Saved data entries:
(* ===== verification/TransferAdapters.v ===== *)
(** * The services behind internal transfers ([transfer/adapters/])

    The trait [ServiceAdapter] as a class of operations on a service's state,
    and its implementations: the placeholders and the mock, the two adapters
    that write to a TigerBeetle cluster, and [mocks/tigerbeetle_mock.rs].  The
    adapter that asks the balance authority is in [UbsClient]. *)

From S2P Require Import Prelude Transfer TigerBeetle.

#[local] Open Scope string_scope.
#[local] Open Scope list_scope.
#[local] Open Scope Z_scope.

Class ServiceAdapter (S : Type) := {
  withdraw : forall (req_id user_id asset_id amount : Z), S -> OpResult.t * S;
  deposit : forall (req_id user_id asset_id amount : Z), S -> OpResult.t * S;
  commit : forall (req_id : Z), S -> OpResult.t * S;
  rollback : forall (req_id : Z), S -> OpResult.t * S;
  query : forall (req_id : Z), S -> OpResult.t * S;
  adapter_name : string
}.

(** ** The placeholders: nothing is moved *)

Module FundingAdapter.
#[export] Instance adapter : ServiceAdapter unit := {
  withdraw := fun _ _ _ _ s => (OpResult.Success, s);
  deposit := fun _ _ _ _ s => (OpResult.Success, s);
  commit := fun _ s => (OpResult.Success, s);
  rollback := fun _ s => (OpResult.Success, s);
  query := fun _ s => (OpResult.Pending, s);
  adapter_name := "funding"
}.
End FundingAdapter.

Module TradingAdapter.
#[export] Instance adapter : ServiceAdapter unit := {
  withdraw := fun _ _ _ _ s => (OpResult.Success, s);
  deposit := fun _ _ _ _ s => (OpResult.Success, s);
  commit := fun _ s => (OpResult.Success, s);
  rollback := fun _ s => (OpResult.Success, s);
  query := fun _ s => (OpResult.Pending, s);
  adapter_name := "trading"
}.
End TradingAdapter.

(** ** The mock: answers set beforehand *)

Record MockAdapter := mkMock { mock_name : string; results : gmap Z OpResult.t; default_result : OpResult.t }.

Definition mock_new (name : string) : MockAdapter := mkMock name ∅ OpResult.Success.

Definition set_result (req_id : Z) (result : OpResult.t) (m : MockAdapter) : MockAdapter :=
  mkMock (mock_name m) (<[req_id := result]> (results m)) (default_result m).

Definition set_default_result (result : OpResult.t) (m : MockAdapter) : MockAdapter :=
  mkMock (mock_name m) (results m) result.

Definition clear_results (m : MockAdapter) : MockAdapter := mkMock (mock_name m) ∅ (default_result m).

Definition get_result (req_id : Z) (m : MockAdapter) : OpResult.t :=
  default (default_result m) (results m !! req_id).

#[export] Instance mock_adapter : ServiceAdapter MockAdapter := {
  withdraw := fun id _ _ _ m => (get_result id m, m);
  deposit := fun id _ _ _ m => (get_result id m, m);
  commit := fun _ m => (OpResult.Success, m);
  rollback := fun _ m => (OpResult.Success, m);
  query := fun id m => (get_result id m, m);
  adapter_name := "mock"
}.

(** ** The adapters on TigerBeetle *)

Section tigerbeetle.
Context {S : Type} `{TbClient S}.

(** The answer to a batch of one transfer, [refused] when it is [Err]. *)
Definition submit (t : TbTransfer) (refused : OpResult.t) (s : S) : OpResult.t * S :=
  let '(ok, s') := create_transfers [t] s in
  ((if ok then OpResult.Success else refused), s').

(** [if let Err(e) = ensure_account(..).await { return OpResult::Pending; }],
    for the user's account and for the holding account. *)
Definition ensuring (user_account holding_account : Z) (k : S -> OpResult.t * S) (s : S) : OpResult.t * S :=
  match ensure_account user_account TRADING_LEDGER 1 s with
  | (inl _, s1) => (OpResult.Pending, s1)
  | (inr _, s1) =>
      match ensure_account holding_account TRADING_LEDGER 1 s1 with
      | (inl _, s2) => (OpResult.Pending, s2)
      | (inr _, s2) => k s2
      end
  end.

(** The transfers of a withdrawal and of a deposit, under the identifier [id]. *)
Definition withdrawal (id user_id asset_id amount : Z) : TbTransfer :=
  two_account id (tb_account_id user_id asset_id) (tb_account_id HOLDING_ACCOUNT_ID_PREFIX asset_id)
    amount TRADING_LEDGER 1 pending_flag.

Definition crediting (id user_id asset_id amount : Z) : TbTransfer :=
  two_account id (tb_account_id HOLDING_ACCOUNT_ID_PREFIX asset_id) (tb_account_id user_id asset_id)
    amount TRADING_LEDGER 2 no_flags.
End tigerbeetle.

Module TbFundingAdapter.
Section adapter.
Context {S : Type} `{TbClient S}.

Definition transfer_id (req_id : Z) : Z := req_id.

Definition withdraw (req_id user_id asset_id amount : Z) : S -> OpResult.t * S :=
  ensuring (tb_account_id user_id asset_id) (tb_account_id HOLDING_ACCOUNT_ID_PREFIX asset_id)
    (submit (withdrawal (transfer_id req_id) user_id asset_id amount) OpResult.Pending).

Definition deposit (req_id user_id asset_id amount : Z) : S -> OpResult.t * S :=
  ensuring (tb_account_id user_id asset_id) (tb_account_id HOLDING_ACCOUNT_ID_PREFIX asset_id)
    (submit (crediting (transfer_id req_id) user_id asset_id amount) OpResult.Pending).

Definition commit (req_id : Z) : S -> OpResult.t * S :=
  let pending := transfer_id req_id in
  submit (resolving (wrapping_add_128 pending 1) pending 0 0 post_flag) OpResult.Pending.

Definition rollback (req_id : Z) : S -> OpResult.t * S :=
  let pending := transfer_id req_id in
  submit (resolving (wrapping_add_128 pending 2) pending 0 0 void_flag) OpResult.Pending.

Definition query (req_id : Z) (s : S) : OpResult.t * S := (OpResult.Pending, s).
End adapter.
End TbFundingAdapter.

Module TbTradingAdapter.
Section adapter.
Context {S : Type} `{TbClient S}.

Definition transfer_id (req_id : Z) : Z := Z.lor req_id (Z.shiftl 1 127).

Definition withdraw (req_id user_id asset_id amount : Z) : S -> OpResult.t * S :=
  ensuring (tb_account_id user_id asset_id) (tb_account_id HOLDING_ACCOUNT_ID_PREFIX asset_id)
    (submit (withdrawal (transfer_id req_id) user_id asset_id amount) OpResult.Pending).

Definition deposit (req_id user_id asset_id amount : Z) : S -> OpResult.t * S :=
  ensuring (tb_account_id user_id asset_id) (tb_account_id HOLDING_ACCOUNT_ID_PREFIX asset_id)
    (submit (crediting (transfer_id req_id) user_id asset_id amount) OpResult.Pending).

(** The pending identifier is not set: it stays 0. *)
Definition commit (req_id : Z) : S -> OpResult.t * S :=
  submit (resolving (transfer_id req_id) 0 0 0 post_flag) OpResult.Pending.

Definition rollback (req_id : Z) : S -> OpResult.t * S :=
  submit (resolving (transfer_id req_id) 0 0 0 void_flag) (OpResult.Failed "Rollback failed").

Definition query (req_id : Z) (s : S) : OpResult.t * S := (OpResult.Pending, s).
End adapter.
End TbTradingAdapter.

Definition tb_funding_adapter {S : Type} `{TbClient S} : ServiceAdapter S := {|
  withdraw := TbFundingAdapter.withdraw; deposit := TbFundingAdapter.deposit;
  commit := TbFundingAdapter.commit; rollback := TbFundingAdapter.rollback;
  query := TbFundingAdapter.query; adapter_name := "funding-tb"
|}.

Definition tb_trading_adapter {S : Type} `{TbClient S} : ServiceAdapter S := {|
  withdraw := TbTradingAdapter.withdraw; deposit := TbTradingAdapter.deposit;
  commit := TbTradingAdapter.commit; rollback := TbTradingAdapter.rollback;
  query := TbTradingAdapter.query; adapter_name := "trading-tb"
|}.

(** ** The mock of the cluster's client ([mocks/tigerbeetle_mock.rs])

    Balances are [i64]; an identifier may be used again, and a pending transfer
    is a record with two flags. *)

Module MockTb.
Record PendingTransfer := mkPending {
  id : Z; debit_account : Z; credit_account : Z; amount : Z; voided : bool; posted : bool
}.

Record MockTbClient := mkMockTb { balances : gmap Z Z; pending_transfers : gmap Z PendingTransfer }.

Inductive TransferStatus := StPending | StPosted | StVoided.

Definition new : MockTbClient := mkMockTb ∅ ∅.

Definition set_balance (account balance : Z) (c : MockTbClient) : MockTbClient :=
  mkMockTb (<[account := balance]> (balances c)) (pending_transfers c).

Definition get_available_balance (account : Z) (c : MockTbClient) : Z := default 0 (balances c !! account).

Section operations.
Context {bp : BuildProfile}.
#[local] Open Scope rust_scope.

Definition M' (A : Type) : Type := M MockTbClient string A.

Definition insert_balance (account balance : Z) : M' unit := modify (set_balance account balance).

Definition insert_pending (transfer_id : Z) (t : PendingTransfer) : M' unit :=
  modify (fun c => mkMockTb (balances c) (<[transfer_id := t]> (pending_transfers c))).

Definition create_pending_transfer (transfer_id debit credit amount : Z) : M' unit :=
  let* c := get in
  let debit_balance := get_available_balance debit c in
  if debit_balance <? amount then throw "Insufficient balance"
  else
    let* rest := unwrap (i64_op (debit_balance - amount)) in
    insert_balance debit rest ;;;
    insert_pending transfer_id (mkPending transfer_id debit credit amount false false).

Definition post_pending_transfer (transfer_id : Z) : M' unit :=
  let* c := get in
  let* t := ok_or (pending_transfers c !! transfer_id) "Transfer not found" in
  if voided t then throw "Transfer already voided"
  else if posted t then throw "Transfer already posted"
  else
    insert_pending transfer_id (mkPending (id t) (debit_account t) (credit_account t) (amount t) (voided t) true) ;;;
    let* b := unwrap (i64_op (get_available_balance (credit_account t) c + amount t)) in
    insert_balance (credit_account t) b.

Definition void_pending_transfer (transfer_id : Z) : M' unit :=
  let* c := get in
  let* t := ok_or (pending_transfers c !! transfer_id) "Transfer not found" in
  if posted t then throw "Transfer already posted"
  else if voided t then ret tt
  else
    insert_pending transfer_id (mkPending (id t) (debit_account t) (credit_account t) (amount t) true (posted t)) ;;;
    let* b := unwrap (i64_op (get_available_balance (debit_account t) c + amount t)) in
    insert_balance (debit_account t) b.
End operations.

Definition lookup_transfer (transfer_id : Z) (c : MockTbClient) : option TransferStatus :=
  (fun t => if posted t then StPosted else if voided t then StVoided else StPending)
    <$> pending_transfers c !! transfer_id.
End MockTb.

(What needs to be done) Give the exact lines, and only those, from the line containing "Definition mock_new (name" through the line containing "(** ** The adapters on TigerBeetle *)" in the entries above.

(Response area)
Definition mock_new (name : string) : MockAdapter := mkMock name ∅ OpResult.Success.

Definition set_result (req_id : Z) (result : OpResult.t) (m : MockAdapter) : MockAdapter :=
  mkMock (mock_name m) (<[req_id := result]> (results m)) (default_result m).

Definition set_default_result (result : OpResult.t) (m : MockAdapter) : MockAdapter :=
  mkMock (mock_name m) (results m) result.

Definition clear_results (m : MockAdapter) : MockAdapter := mkMock (mock_name m) ∅ (default_result m).

Definition get_result (req_id : Z) (m : MockAdapter) : OpResult.t :=
  default (default_result m) (results m !! req_id).

#[export] Instance mock_adapter : ServiceAdapter MockAdapter := {
  withdraw := fun id _ _ _ m => (get_result id m, m);
  deposit := fun id _ _ _ m => (get_result id m, m);
  commit := fun _ m => (OpResult.Success, m);
  rollback := fun _ m => (OpResult.Success, m);
  query := fun id m => (get_result id m, m);
  adapter_name := "mock"
}.

(** ** The adapters on TigerBeetle *)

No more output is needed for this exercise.